*Collected data entries*.

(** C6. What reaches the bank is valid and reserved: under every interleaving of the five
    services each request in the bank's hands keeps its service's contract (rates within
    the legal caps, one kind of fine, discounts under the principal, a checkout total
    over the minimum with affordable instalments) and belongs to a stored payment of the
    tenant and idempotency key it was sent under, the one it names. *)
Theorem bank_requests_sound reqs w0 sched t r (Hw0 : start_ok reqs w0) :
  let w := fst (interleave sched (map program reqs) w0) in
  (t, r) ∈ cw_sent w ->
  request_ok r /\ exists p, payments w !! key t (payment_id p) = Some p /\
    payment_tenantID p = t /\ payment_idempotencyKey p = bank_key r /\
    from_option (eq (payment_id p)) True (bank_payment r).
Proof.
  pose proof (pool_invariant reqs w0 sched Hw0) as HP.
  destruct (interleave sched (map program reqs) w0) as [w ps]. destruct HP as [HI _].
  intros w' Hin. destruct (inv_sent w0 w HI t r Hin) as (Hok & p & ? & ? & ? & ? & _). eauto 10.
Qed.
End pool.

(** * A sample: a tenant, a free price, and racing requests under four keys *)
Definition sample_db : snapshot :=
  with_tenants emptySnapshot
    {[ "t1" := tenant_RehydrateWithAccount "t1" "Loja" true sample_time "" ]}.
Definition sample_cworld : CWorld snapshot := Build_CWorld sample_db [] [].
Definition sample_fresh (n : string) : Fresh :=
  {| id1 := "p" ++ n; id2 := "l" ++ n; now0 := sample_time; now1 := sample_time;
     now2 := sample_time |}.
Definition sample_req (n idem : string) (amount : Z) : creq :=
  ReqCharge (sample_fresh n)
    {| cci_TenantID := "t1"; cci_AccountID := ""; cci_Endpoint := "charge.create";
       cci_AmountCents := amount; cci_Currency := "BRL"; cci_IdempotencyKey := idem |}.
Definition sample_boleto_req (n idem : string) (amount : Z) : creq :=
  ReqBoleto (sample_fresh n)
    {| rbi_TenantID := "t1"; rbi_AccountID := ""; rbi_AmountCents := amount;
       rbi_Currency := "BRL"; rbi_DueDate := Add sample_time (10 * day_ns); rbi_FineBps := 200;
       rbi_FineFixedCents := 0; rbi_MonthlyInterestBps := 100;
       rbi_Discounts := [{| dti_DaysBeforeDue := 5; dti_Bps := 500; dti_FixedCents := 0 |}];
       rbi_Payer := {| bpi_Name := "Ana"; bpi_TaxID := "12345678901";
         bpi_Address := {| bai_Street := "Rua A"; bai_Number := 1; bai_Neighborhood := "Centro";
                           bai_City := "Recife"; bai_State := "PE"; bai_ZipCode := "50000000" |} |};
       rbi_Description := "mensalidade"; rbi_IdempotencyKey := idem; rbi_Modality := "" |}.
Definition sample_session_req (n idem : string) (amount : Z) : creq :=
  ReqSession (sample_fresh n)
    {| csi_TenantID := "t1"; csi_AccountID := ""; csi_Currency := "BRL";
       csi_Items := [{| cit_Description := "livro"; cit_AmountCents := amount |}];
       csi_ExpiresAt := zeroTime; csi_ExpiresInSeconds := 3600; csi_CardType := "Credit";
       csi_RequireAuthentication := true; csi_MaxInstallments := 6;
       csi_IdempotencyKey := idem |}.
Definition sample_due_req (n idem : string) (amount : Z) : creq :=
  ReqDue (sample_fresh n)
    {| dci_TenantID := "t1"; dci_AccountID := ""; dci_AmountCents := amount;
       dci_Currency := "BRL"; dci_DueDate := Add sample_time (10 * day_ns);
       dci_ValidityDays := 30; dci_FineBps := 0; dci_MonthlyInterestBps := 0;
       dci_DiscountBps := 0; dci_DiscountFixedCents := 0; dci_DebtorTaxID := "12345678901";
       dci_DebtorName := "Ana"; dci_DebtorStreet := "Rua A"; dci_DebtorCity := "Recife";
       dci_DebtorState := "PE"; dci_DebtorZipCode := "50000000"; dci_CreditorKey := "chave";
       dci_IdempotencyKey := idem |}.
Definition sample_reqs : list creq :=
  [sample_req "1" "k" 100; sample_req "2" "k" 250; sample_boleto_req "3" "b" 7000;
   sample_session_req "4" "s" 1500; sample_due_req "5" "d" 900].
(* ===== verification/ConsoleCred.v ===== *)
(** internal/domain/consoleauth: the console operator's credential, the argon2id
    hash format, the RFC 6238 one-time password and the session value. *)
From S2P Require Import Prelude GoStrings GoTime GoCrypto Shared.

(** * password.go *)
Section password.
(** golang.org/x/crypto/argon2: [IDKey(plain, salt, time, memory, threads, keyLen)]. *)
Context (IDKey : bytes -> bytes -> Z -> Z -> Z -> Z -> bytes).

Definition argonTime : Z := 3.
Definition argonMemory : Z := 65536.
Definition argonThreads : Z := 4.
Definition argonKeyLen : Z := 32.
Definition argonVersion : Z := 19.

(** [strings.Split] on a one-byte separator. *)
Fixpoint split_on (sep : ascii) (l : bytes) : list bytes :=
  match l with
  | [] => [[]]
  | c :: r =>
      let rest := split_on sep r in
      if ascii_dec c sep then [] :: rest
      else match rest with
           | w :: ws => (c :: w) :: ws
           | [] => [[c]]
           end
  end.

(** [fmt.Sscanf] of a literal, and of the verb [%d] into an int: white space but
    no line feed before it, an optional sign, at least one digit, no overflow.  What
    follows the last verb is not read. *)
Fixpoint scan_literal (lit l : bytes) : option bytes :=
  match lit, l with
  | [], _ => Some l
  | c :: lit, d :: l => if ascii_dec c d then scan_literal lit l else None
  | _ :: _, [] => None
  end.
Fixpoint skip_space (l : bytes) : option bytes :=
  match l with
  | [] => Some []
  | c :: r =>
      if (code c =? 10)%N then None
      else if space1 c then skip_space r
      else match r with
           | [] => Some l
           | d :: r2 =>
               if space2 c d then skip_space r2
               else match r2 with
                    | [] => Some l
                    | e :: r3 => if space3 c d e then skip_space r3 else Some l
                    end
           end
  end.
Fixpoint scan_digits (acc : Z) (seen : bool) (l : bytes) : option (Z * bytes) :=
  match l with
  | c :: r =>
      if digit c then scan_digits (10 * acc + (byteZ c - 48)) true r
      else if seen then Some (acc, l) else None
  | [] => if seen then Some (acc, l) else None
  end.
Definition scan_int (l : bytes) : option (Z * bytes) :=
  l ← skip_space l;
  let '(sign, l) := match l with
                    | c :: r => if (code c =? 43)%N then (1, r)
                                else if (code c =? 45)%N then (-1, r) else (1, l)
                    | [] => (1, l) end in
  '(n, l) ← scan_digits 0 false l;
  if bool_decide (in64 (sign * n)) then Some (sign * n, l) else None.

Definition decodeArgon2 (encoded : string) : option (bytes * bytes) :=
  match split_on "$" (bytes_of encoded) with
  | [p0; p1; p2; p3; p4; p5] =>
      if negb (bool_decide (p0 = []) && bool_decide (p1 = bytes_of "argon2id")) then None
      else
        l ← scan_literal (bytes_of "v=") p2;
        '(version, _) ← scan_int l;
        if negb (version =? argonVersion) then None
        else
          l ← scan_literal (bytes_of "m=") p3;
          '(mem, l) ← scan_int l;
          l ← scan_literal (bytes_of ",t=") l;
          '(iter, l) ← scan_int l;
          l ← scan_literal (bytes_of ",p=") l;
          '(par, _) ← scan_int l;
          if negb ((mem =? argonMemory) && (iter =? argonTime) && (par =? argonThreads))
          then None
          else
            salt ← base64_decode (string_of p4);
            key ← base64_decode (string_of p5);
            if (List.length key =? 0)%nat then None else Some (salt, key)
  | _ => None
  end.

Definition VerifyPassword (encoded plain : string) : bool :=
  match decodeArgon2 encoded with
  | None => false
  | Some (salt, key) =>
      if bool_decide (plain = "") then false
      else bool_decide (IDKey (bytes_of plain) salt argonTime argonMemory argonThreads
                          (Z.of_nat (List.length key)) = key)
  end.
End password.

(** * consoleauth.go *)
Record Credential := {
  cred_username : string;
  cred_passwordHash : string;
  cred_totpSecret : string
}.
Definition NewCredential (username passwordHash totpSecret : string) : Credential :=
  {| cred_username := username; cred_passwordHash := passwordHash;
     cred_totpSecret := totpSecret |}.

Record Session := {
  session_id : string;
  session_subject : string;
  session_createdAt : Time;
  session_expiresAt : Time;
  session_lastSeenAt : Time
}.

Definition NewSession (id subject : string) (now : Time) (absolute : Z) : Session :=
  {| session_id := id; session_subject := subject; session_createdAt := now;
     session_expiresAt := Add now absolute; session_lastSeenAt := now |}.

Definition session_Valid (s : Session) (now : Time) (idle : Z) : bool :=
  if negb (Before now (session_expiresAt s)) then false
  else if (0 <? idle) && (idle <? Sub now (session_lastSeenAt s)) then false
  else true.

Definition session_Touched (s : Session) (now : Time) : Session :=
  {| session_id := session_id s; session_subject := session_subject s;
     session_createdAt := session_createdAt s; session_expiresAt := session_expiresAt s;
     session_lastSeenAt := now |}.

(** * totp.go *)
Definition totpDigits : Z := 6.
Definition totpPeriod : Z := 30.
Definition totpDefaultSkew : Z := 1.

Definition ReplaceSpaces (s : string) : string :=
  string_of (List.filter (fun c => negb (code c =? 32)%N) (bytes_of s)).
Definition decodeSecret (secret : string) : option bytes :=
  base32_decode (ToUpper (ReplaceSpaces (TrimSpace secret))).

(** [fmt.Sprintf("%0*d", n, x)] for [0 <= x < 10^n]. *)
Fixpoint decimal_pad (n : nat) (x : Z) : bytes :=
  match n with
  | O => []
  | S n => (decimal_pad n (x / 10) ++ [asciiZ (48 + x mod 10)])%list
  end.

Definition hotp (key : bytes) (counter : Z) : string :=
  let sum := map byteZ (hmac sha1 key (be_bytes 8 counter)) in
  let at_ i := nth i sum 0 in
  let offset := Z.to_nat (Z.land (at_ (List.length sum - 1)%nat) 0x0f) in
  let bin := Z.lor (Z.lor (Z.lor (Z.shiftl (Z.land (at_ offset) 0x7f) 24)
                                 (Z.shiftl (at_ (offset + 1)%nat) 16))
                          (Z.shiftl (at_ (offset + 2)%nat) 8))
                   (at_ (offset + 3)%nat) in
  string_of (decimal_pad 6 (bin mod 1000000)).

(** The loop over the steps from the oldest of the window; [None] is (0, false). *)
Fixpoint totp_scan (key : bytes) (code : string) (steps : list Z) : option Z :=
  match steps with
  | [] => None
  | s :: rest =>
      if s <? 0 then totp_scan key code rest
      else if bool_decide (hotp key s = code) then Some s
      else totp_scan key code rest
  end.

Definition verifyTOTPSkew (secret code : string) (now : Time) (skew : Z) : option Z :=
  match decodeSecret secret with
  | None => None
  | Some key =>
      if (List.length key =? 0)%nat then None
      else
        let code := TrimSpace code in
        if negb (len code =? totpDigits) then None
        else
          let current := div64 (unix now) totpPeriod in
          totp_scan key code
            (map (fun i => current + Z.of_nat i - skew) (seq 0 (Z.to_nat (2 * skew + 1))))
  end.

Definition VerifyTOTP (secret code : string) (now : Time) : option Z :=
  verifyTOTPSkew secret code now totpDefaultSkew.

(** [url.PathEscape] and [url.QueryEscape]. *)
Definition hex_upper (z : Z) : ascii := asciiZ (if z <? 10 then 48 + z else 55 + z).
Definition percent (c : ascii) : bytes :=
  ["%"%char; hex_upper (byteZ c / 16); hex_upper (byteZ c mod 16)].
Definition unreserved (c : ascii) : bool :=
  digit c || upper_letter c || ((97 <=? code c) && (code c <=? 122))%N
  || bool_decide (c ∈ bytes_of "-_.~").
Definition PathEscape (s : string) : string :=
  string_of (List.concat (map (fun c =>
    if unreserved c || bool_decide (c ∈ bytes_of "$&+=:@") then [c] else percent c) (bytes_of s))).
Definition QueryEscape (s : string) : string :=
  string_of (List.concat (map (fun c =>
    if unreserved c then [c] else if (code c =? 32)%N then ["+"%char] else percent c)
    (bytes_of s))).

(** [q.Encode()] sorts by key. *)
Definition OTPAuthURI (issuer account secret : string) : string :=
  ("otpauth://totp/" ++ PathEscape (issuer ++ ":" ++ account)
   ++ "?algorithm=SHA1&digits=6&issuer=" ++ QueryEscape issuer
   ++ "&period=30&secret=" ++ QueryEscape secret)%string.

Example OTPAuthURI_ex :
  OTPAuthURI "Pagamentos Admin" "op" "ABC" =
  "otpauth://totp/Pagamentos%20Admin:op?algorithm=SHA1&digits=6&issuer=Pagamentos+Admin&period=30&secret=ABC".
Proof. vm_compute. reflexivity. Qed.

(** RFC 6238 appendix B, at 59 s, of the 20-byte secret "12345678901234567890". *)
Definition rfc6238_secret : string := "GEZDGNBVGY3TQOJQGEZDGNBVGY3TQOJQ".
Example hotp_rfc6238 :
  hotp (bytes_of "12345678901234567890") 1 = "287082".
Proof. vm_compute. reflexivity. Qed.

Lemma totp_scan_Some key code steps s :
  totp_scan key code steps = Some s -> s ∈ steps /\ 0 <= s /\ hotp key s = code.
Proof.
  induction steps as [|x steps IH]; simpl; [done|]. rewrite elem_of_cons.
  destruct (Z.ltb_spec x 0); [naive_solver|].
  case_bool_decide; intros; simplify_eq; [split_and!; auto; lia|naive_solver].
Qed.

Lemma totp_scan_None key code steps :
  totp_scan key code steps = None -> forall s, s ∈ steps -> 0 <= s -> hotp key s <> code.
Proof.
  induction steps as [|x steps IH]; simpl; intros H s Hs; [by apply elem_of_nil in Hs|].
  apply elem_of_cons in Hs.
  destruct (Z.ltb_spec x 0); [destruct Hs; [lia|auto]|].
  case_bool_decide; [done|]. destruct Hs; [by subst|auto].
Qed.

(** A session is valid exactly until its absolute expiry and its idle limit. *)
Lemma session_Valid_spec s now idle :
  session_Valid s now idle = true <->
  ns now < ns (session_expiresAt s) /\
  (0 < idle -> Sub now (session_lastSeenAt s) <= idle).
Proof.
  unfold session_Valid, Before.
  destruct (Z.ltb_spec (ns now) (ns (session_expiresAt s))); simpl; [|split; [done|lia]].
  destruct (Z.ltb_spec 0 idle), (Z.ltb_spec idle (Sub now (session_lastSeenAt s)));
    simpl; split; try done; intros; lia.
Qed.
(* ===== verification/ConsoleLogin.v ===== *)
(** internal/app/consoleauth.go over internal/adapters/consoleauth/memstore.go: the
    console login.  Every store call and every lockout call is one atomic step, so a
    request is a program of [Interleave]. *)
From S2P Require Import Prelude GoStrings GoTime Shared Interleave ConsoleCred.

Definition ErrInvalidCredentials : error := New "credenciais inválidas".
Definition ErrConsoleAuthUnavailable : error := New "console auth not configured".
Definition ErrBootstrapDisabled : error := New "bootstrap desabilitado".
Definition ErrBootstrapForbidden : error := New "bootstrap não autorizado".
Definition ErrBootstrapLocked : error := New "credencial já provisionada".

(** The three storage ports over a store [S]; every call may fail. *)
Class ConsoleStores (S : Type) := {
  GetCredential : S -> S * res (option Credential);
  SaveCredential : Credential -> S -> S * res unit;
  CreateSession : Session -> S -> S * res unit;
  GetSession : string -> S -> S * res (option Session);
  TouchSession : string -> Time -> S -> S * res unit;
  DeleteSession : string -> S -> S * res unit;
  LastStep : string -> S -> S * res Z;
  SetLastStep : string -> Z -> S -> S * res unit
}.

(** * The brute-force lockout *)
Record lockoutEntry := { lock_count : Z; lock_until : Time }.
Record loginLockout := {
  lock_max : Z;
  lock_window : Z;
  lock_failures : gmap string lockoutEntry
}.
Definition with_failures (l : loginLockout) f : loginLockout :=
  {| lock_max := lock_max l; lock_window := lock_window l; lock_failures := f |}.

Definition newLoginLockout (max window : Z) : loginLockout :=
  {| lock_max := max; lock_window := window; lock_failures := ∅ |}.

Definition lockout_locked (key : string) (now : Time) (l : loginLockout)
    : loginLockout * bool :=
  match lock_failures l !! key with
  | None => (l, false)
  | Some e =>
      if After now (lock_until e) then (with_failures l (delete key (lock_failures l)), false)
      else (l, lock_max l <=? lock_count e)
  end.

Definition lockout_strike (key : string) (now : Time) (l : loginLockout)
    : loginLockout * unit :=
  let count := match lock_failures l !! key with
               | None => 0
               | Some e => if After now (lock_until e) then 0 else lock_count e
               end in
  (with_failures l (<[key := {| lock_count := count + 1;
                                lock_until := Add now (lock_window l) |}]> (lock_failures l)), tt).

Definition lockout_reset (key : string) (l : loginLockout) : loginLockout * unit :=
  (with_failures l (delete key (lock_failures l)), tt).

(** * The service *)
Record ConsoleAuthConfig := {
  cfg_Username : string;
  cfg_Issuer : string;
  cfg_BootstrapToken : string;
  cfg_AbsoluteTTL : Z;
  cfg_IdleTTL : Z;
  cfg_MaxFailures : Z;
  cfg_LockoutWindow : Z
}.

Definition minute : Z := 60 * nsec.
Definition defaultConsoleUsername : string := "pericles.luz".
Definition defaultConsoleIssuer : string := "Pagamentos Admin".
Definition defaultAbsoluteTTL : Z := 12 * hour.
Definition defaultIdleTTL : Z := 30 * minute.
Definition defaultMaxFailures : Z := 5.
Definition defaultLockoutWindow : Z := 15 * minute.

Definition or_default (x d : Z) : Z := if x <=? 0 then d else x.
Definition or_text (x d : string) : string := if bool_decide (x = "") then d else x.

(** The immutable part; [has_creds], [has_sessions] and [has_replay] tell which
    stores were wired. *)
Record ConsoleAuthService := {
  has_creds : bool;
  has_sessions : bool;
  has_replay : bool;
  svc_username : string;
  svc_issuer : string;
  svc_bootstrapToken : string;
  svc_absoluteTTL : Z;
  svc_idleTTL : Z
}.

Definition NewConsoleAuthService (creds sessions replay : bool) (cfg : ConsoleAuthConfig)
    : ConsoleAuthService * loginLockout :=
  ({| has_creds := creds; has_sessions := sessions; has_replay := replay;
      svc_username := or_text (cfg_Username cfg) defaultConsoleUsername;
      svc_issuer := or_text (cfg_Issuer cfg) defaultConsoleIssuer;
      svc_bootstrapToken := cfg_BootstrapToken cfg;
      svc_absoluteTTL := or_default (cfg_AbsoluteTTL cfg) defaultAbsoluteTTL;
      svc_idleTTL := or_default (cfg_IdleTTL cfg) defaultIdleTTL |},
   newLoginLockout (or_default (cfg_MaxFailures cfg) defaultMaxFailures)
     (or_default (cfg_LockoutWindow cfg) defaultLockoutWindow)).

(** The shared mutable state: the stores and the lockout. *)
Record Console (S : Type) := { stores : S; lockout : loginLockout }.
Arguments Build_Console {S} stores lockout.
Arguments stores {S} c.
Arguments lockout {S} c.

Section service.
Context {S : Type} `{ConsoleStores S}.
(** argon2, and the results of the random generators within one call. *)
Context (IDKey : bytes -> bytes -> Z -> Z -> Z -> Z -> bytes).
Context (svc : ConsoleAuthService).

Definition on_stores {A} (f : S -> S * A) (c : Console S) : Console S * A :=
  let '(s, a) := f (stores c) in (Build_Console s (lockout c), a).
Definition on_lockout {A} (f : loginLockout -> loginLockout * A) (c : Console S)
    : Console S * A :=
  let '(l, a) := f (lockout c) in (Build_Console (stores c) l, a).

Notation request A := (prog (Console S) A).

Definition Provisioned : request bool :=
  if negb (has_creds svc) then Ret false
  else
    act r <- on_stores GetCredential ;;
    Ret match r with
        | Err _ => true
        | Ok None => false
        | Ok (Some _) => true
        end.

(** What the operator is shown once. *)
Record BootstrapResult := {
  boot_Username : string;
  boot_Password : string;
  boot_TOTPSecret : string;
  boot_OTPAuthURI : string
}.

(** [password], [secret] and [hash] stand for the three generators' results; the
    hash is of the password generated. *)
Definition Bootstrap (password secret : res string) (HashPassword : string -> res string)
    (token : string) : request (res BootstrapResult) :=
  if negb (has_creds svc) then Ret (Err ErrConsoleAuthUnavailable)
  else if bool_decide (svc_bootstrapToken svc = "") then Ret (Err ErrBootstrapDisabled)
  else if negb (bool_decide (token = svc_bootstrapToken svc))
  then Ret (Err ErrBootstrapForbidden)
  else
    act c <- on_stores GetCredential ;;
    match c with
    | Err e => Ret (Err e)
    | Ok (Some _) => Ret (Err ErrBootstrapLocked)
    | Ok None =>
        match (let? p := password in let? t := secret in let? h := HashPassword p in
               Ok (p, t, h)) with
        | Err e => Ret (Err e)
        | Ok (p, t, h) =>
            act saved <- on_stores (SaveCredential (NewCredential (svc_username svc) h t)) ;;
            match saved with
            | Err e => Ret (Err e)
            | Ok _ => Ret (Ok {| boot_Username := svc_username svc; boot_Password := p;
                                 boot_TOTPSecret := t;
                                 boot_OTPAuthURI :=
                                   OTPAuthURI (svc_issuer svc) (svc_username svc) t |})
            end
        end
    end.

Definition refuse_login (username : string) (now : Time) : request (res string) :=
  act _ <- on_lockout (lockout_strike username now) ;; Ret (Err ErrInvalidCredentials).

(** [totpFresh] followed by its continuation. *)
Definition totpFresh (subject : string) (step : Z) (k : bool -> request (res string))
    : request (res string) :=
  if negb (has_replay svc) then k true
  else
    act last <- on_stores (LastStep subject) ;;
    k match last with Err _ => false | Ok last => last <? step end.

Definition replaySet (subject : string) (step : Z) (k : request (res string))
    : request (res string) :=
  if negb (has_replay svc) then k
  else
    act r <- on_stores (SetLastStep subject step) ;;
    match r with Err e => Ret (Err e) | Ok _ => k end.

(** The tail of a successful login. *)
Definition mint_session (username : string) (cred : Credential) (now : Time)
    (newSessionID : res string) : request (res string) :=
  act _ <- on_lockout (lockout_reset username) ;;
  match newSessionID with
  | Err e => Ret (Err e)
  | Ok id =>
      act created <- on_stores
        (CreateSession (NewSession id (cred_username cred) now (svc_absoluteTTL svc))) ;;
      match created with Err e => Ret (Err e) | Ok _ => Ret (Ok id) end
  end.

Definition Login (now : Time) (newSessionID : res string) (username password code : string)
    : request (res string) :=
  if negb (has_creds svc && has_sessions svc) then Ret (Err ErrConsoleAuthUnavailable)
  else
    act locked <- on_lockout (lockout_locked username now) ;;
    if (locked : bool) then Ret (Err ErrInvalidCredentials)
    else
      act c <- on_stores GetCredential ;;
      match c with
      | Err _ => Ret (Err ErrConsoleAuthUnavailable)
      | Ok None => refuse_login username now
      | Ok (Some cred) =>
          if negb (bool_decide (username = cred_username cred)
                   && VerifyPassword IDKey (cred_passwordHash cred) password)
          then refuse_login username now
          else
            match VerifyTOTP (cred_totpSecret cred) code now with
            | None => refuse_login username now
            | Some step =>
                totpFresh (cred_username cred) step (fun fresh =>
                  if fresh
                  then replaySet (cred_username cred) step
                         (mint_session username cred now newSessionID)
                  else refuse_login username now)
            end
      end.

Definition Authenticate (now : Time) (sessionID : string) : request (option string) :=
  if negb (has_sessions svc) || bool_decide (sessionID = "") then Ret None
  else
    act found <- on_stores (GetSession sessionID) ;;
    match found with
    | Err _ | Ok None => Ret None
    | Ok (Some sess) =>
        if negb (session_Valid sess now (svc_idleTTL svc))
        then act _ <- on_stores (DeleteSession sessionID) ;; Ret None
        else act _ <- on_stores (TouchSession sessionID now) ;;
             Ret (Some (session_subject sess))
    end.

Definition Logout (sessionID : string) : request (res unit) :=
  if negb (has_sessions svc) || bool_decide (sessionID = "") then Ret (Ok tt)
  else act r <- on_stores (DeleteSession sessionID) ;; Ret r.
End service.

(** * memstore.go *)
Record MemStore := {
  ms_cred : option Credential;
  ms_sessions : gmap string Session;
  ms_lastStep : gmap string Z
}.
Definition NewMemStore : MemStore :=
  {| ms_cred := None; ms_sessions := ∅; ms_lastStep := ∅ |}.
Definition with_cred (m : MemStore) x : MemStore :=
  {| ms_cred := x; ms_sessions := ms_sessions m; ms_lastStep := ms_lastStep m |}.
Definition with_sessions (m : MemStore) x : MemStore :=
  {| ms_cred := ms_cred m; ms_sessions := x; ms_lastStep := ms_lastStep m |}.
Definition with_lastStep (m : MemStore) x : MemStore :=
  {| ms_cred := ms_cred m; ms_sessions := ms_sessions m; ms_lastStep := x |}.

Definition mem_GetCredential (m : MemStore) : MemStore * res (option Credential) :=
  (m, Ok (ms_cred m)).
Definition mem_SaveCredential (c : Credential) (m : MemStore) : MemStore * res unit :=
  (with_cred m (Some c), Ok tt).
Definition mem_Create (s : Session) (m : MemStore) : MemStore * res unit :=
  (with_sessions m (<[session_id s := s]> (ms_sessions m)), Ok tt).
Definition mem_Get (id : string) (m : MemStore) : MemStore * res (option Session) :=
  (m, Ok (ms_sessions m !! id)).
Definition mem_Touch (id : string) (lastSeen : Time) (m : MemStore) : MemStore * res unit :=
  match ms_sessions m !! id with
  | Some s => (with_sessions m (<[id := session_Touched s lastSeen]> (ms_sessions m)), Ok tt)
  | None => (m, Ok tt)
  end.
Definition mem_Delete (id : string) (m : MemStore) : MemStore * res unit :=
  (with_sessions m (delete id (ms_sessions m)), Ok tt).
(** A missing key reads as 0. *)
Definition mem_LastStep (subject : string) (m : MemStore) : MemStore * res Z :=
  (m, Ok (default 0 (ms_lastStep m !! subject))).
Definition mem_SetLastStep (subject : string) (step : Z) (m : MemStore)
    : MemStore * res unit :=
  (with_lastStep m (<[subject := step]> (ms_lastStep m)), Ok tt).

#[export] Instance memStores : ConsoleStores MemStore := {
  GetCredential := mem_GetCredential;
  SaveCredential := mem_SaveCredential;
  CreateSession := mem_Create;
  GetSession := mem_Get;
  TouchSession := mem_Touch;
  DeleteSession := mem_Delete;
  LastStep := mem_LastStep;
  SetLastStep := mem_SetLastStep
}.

*How to complete this task*.
Copy all lines above containing the string "creq".

*Expected answer*.
Definition sample_req (n idem : string) (amount : Z) : creq :=
Definition sample_boleto_req (n idem : string) (amount : Z) : creq :=
Definition sample_session_req (n idem : string) (amount : Z) : creq :=
Definition sample_due_req (n idem : string) (amount : Z) : creq :=
Definition sample_reqs : list creq :=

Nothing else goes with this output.